Il sogno di Jacopo, produzione Emit Flesti, nasce invece da una commissione del Comune di Ossana per celebrare i 450 anni dalla morte di Jacopo Aconcio (1520-1567). Quella del filosofo di origine solandra è figura affascinante e straordinariamente attuale. Un uomo che, al tempo di Riforma e Controriforma, è esule senza né patria né chiesa. Un uomo che rifiuta fermamente il dogmatismo cattolico ma nemmeno abbraccia apertamente il protestantesimo, perennemente volto ad un’intima ricerca della verità, attraverso gli strumenti del dialogo e della tolleranza e il cardine del dubbio. Dall’accurato studio di materiale storico è sorta la bella drammaturgia scritta da Alberto Frapporti con la collaborazione di Annalisa Morsella, che, con l’aiuto di Giulio Macrì, si è incaricata della regìa. La realizzazione è fortemente allegorica. Lungo il cammino, Jacopo (Giuseppe Amato), che si fa luce con una lanterna, incontra due personaggi-personificazioni che lo stringono tra due fuochi: Dogma ed Eresia. L’uno (Alessio Dalla Costa), statico e imponente, si insinua con gentilezza subdola per poi inasprirsi nei toni: non può esserci dialettica. L’altra (Annalisa Morsella) invece è affascinante, passionale, tentatrice nel suo rivolgersi al protagonista con domande come: chi sei? Cosa cerchi? Impattante tra l’altro che Eresia venga raffigurata come fuoriuscita da Dogma. La scelta delle musiche è molto intonata: musica sacra polifonica per Dogma, la passionalità profana di Monteverdi per Eresia, l’elettronica per creare un ponte con l’oggi. Intelligente prova registica per Annalisa Morsella, soprattutto visto ch’ella è prima di tutto attrice.

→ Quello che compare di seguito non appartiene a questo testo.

Lemma process_post_idempotent_witness :
  consistent empty_state /\
  process fetch_dated jane_link (process fetch_dated jane_link empty_state)
    = process fetch_dated jane_link empty_state /\
  consistent (process fetch_dated jane_link empty_state).
Proof.
  split; [apply consistent_empty|].
  destruct (process_post_idempotent urljoin strptime_strftime fetch_dated
              jane_link "Jane Doe" 2019 2020 empty_state consistent_empty)
    as (Hsame & Hcons & _).
  split; [exact Hsame | exact Hcons].
Defined.

(** C9.  An img whose src is a data-URI of another kind than
    data:image passes the test of the img loop and is filed as an
    image; the video and source loops reject every URL that starts with
    "data:". *)
Theorem img_data_uri_is_stored :
  Py.startswith data_uri "data:" = true /\
  data_uri ∈ img_srcs dated_article /\
  stored Images "2020-03-04" data_uri
    (media_by_date (process fetch_dated jane_link empty_state)) /\
  unwanted "data:" data_uri = true /\
  unwanted "data:image" data_uri = false.
Proof.
  split; [reflexivity|]. split; [right; left|].
  split; [|split; reflexivity].
  exists [a_jpg; data_uri]. split; [vm_compute; reflexivity|].
  right. left.
Qed.

Lemma post_marker_selects_article_witness :
  process fetch_dated jane_link empty_state
  = record_all
      [(Images, "2020-03-04", a_jpg); (Images, "2020-03-04", data_uri);
       (Videos, "2020-03-04", "https://desifakes.com/v.mp4")]
      empty_state /\
  (b_jpg ∉ get Images (global_seen (process fetch_dated jane_link empty_state))) /\
  (b_jpg ∈ get Images (global_seen (process fetch_dated thread_link empty_state))).
Proof.
  split; [|split].
  - exact (proj1 (proj1 (post_marker_selects_article urljoin strptime_strftime
                    fetch_dated jane_link "Jane Doe" 2019 2020 empty_state
                    dated_page eq_refl) "5" eq_refl)
             [] dated_article [other_article] eq_refl
             (conj eq_refl eq_refl)
             (fun b Hb => False_ind _ (proj1 (elem_of_nil b) Hb))).
  - intros H%elem_of_elements. vm_compute in H.
    repeat (apply elem_of_cons in H as [H|H]; [discriminate H|]).
    by apply elem_of_nil in H.
  - refine (proj2 (post_marker_selects_article urljoin strptime_strftime
                     fetch_dated thread_link "Jane Doe" 2019 2020 empty_state
                     dated_page eq_refl) eq_refl other_article
              (Images, "2020-03-05", b_jpg)
              _ _ _ _ _).
    + discriminate.
    + right. left.
    + left. vm_compute. reflexivity.
    + vm_compute. reflexivity.
    + vm_compute. left.
Defined.

(** *** The crawl of two users that reach the same post *)

(** the one post is filed for the first user, and the second user's
    call finds every URL seen *)
Lemma crawl_files_for_jane :
  exists cs m,
    crawl_of ["Jane"; "Doe"] [fresh_post; seen_post] = Some cs /\
    media_by_date_per_username cs !! "Jane" = Some m /\
    stored Images "2020-03-04" a_jpg m /\
    media_by_date_per_username cs !! "Doe" = Some no_media.
Proof.
  assert ((crawl_of ["Jane"; "Doe"] [fresh_post; seen_post]
             ≫= fun cs => media_by_date_per_username cs !! "Jane")
             ≫= (fun m => images m !! "2020-03-04")
          = Some [a_jpg; data_uri]) as HJane by (vm_compute; reflexivity).
  assert (crawl_of ["Jane"; "Doe"] [fresh_post; seen_post]
            ≫= (fun cs => media_by_date_per_username cs !! "Doe")
          = Some no_media) as HDoe by (vm_compute; reflexivity).
  destruct (crawl_of ["Jane"; "Doe"] [fresh_post; seen_post]) as [cs|];
    [|discriminate HDoe].
  cbn [mbind option_bind] in HJane, HDoe.
  destruct (media_by_date_per_username cs !! "Jane") as [m|] eqn:Em;
    [|discriminate HJane].
  cbn [mbind option_bind] in HJane.
  exists cs, m. split; [reflexivity|]. split; [exact Em|].
  split; [|exact HDoe].
  exists [a_jpg; data_uri]. split; [exact HJane|apply list_elem_of_here].
Qed.

Lemma seen_set_spans_all_subjects_witness :
  exists cs m,
    crawl_of ["Jane"; "Doe"] [fresh_post; seen_post] = Some cs /\
    media_by_date_per_username cs !! "Jane" = Some m /\
    stored Images "2020-03-04" a_jpg m /\
    a_jpg ∈ get Images (crawl_seen cs).
Proof.
  destruct crawl_files_for_jane as (cs & m & Hrun & Hm & Hs & _).
  exists cs, m. split; [exact Hrun|]. split; [exact Hm|]. split; [exact Hs|].
  exact (proj1 (seen_set_spans_all_subjects urljoin strptime_strftime
                  fetch_dated one_link 2019 2020 APP_MAX_WORKERS
                  ["Jane"; "Doe"] [fresh_post; seen_post] cs Hrun)
           "Jane" m Images "2020-03-04" a_jpg Hm Hs).
Defined.

(** C1 as stated fails.  Both users reach the same post.  Crawled
    alone, "Doe" gets its picture; crawled after "Jane", "Doe" gets
    nothing, because the one seen-set already holds the URL; and under
    no schedule is the picture filed for both. *)
Lemma second_subject_gets_nothing :
  (exists cs m,
     crawl_of ["Doe"] [fresh_post] = Some cs /\
     media_by_date_per_username cs !! "Doe" = Some m /\
     stored Images "2020-03-04" a_jpg m) /\
  (exists cs m,
     crawl_of ["Jane"; "Doe"] [fresh_post; seen_post] = Some cs /\
     media_by_date_per_username cs !! "Jane" = Some m /\
     stored Images "2020-03-04" a_jpg m /\
     media_by_date_per_username cs !! "Doe" = Some no_media) /\
  (forall schedules cs m1 m2 d1 d2,
     crawl_of ["Jane"; "Doe"] schedules = Some cs ->
     media_by_date_per_username cs !! "Jane" = Some m1 ->
     media_by_date_per_username cs !! "Doe" = Some m2 ->
     stored Images d1 a_jpg m1 -> ~ stored Images d2 a_jpg m2).
Proof.
  split; [|split].
  - assert ((crawl_of ["Doe"] [fresh_post]
               ≫= fun cs => media_by_date_per_username cs !! "Doe")
               ≫= (fun m => images m !! "2020-03-04")
            = Some [a_jpg; data_uri]) as HDoe by (vm_compute; reflexivity).
    destruct (crawl_of ["Doe"] [fresh_post]) as [cs|]; [|discriminate HDoe].
    cbn [mbind option_bind] in HDoe.
    destruct (media_by_date_per_username cs !! "Doe") as [m|] eqn:Em;
      [|discriminate HDoe].
    cbn [mbind option_bind] in HDoe.
    exists cs, m. split; [reflexivity|]. split; [exact Em|].
    exists [a_jpg; data_uri]. split; [exact HDoe|apply list_elem_of_here].
  - exact crawl_files_for_jane.
  - intros schedules cs m1 m2 d1 d2 Hrun H1 H2 Hs1 Hs2.
    destruct (crawl_keeps_apart _ _ _ _ _ _ _ _ _ _ Hrun) as [_ Hapart].
    by eapply (Hapart "Jane" "Doe" m1 m2 Images d1 d2 a_jpg).
Qed.

(** *** Two calls of one user in the pool *)

(** the calls of the two posts, each as a whole, in either order *)
Local Abbreviation first_then_second :=
  (process fetch_two_posts second_link (process fetch_two_posts first_link empty_state)).
Local Abbreviation second_then_first :=
  (process fetch_two_posts first_link (process fetch_two_posts second_link empty_state)).

(** X28.  Two calls of one user on two workers: when the blocks of the
    two calls alternate, each call files its own first picture, a
    state that neither order of the whole calls gives. *)
Lemma blocks_of_two_calls_alternate :
  exists p,
    two_posts_run block_by_block = Some p /\
    images (media_by_date (shared p)) !! "2020-03-07" = Some [x_jpg] /\
    images (media_by_date (shared p)) !! "2020-03-08" = Some [y_jpg] /\
    images (media_by_date first_then_second) !! "2020-03-08" = None /\
    images (media_by_date second_then_first) !! "2020-03-07" = None.
Proof.
  destruct (two_posts_run block_by_block) as [p|] eqn:E;
    [|vm_compute in E; discriminate].
  exists p. split; [reflexivity|].
  vm_compute in E. injection E as <-.
  repeat split; vm_compute; reflexivity.
Qed.

(** X29.  The seen-set does not keep two workers from filing one URL
    twice: when both calls test the seen-set for x.jpg before either
    adds it, both file it, each under the date of its own post; the
    test and the add are separate steps. *)
Lemma same_url_filed_twice :
  exists p,
    two_posts_run test_before_add = Some p /\
    stored Images "2020-03-07" x_jpg (media_by_date (shared p)) /\
    stored Images "2020-03-08" x_jpg (media_by_date (shared p)).
Proof.
  destruct (two_posts_run test_before_add) as [p|] eqn:E;
    [|vm_compute in E; discriminate].
  exists p. split; [reflexivity|].
  vm_compute in E. injection E as <-. split.
  - exists [x_jpg]. split; [vm_compute; reflexivity|]. apply list_elem_of_here.
  - exists [y_jpg; x_jpg]. split; [vm_compute; reflexivity|]. right. left.
Qed.


End ConcreteRuns.


(** * Further properties *)

(** ** The fetcher *)
Section FetcherMore.
Import Fetcher FetcherSpec.

Ltac run_all_attempts :=
  rewrite make_request_unfold; cbn [attempts];
  repeat match goal with
    | H : ?o = _ |- context [match ?o with _ => _ end] => rewrite H
    | |- context [match ?o with Response _ => _ | _ => _ end] =>
        destruct o eqn:?
    | |- context [if Py.contains ?t ?s then _ else _] =>
        destruct (Py.contains t s) eqn:?
    end; cbn.

Lemma make_request_cost url outcome :
  (1 <= List.length (timeouts (make_request url outcome).1) <= 3)%nat /\
  total_timeout (make_request url outcome).1 <= 39 /\
  0 <= total_sleep (make_request url outcome).1 <= 33 /\
  (make_request url outcome).2 <> ReturnedNone.
Proof.
  unfold total_timeout, total_sleep.
  run_all_attempts;
    cbv [MAX_RETRIES initial_timeout timeout_increment]; simpl;
    (split; [lia|]); (split; [lia|]); (split; [lia|]); discriminate.
Qed.

(** X1.  Whatever the network does, one call of make_request sends
    between one and three requests, waits for at most 8 + 13 + 18 = 39
    seconds of timeouts, sleeps for at most 33 seconds in all, and ends
    by returning or raising: its loop never runs off its end. *)
Theorem make_request_budget url outcome :
  let r := make_request url outcome in
  (1 <= List.length (timeouts r.1) <= 3)%nat /\
  total_timeout r.1 <= 39 /\
  0 <= total_sleep r.1 <= 33 /\
  r.2 <> ReturnedNone.
Proof. exact (make_request_cost url outcome). Qed.

(** X2.  make_request hands back the first answer: if attempt k is the
    first that does not raise a RequestException, exactly k + 1 requests
    are sent; a response of that attempt is returned, and any other
    exception of that attempt propagates without a further try. *)
Theorem make_request_first_answer url outcome (k : nat) :
  (k < 3)%nat -> first_answer outcome k ->
  let r := make_request url outcome in
  timeouts r.1 = take (S k) [8; 13; 18] /\
  match outcome (Z.of_nat k) with
  | Response body => r.2 = Returned body
  | _ => r.2 = Propagated
  end.
Proof.
  intros Hk [Hbefore Hanswer]. cbn zeta.
  destruct k as [|[|[|k]]]; [| | |lia].
  - change (Z.of_nat 0) with 0 in *.
    rewrite make_request_unfold. cbn [attempts].
    destruct (outcome 0) as [body|text|] eqn:E; [done| |done].
    by destruct (Hanswer text).
  - destruct (Hbefore 0%nat) as [t0 H0]; [lia|].
    change (outcome 0 = RequestException t0) in H0.
    change (Z.of_nat 1) with 1 in *.
    rewrite make_request_unfold. cbn [attempts]. rewrite H0. cbn.
    destruct (outcome 1) as [body|text|] eqn:E.
    + by destruct (Py.contains t0 _).
    + by destruct (Hanswer text).
    + by destruct (Py.contains t0 _).
  - destruct (Hbefore 0%nat) as [t0 H0]; [lia|].
    destruct (Hbefore 1%nat) as [t1 H1]; [lia|].
    change (outcome 0 = RequestException t0) in H0.
    change (outcome 1 = RequestException t1) in H1.
    change (Z.of_nat 2) with 2 in *.
    rewrite make_request_unfold. cbn [attempts]. rewrite H0, H1. cbn.
    destruct (attempts url outcome [2]) as [evs r] eqn:E2.
    cbn [attempts] in E2.
    destruct (outcome 2) as [body|text|] eqn:E.
    + inversion E2; subst. by destruct (Py.contains t0 _), (Py.contains t1 _).
    + by destruct (Hanswer text).
    + inversion E2; subst. by destruct (Py.contains t0 _), (Py.contains t1 _).
Qed.
End FetcherMore.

Tre spettacoli, tre immersioni in altrettanti spaccati del Rinascimento inglese, spagnolo e italiano. Con viaggi reali e figurati, esteriori e interiori, materiali e spirituali. Con tematiche pregnanti allora ma anche ai nostri giorni. Con domande esistenziali e universali (chi sei? dove vai? cosa cerchi?) che, in questi tempi caotici, dovremmo avere il coraggio di tornare a porci.